■ **ACTIVITY**
Within the records below, reproduce without change the lines from the line that has "Record own (X" through the line that has "ow_nodup : NoDup (X ++ R ≫= chain);", and only those.

——

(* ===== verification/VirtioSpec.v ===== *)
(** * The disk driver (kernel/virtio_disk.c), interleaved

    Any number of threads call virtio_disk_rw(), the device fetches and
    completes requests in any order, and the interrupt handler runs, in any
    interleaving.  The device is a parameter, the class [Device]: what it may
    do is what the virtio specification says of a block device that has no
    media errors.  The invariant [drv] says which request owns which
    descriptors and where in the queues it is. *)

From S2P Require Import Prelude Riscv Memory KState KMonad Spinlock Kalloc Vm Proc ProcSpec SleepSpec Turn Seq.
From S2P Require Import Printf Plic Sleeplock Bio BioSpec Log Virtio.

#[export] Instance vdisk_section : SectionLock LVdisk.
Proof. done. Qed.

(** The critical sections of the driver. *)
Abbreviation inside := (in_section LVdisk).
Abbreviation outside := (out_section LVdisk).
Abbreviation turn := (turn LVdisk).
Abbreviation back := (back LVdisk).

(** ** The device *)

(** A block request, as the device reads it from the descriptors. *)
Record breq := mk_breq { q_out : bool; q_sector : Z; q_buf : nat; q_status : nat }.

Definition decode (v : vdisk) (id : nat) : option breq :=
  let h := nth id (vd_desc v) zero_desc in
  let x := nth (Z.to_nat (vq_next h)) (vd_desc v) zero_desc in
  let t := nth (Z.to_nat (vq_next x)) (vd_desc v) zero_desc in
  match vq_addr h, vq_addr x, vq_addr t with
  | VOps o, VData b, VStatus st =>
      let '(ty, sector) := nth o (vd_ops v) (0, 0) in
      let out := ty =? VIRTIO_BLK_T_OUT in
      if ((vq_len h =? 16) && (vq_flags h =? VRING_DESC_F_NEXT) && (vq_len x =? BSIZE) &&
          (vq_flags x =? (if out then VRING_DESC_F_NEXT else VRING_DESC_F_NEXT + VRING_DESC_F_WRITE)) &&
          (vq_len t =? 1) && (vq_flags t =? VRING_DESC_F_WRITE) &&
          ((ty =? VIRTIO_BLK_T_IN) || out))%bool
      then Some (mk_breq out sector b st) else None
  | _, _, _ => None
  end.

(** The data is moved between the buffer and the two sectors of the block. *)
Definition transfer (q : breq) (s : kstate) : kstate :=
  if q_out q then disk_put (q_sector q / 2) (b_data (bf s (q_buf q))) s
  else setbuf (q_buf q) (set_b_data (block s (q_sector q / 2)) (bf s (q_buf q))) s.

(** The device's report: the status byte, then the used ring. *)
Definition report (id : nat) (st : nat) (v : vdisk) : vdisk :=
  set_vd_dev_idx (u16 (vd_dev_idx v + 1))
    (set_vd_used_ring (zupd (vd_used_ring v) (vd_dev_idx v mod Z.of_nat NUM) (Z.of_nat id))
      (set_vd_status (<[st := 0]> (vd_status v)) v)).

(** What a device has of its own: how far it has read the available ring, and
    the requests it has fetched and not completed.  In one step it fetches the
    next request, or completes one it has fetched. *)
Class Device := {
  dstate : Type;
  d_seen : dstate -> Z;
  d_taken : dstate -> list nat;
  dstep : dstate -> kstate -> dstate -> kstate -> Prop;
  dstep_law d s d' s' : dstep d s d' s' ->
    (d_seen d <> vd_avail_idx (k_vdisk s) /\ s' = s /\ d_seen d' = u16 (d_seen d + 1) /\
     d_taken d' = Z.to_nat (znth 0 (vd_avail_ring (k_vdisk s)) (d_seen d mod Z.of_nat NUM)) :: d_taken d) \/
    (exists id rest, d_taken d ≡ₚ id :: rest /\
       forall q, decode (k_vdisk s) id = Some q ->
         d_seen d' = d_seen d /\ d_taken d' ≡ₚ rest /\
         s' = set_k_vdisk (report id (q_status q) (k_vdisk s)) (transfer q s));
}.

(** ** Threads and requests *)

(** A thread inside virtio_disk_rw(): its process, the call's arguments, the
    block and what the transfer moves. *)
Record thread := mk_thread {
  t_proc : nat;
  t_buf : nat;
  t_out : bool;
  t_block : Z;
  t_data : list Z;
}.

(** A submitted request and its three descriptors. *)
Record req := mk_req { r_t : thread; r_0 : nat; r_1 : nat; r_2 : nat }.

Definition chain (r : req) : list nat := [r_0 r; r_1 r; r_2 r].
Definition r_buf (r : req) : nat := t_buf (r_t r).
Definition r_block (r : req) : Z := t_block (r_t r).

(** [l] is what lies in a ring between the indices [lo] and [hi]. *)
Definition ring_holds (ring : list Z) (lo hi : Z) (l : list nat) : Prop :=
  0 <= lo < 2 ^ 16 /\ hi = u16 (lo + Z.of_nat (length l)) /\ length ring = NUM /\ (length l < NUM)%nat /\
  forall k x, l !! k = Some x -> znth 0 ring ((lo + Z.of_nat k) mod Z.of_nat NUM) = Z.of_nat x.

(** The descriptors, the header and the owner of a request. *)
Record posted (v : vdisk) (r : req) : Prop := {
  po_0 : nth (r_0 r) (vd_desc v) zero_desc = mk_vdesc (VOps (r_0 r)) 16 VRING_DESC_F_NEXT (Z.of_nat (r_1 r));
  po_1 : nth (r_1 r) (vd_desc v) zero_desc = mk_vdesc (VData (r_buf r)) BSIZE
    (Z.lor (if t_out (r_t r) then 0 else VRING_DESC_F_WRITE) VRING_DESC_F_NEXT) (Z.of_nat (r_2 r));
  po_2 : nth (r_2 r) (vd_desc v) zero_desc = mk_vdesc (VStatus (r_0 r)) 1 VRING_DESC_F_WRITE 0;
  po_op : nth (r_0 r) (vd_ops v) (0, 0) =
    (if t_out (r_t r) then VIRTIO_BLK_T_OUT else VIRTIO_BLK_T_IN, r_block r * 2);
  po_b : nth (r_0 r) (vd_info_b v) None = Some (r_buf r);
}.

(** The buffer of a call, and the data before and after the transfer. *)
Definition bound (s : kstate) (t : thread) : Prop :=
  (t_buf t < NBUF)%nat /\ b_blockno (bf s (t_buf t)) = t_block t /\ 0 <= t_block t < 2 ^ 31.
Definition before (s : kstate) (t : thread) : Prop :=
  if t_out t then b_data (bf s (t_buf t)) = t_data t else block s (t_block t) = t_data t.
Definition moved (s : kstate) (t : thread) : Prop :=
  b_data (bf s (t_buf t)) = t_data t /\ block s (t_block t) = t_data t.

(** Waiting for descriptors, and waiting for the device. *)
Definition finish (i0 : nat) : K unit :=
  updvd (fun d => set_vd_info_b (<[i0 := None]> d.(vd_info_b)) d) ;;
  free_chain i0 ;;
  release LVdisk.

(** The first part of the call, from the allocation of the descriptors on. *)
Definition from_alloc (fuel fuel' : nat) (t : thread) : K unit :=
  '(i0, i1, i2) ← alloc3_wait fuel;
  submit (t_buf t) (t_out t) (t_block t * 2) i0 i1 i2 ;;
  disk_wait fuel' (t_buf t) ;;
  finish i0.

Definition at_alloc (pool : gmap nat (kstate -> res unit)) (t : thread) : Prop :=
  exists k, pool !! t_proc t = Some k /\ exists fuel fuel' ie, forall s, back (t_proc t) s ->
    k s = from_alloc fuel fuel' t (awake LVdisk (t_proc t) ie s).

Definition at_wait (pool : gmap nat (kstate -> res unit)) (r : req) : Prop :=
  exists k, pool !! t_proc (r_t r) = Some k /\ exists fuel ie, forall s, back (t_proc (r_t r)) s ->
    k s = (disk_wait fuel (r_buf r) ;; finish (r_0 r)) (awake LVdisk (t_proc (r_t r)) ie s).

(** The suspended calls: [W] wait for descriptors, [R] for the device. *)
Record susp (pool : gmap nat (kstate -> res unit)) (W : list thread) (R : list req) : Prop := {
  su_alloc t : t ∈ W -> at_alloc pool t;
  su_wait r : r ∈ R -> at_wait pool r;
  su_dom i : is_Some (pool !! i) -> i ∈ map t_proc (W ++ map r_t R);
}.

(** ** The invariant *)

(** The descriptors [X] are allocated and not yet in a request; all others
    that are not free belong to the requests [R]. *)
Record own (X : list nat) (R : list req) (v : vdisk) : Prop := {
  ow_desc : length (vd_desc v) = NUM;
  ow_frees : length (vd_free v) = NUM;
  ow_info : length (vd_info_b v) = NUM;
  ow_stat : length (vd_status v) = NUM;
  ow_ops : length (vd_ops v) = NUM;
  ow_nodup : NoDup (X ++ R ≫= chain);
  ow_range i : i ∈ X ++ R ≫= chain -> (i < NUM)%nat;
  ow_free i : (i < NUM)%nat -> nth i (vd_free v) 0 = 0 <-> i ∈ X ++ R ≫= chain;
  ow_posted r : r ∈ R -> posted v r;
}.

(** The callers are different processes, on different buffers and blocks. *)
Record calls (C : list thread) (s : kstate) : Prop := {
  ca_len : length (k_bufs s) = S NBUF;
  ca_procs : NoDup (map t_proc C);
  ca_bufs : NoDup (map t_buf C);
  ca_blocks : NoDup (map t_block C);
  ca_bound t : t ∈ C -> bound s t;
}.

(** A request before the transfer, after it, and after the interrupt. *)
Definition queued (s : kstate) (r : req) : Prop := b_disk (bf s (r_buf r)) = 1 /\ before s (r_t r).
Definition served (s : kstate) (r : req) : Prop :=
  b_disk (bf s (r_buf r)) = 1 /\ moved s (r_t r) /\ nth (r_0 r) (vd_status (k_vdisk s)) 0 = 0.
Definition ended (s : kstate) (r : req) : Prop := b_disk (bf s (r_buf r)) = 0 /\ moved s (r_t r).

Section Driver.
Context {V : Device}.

——

■ **RESPONSE AREA**
Record own (X : list nat) (R : list req) (v : vdisk) : Prop := {
  ow_desc : length (vd_desc v) = NUM;
  ow_frees : length (vd_free v) = NUM;
  ow_info : length (vd_info_b v) = NUM;
  ow_stat : length (vd_status v) = NUM;
  ow_ops : length (vd_ops v) = NUM;
  ow_nodup : NoDup (X ++ R ≫= chain);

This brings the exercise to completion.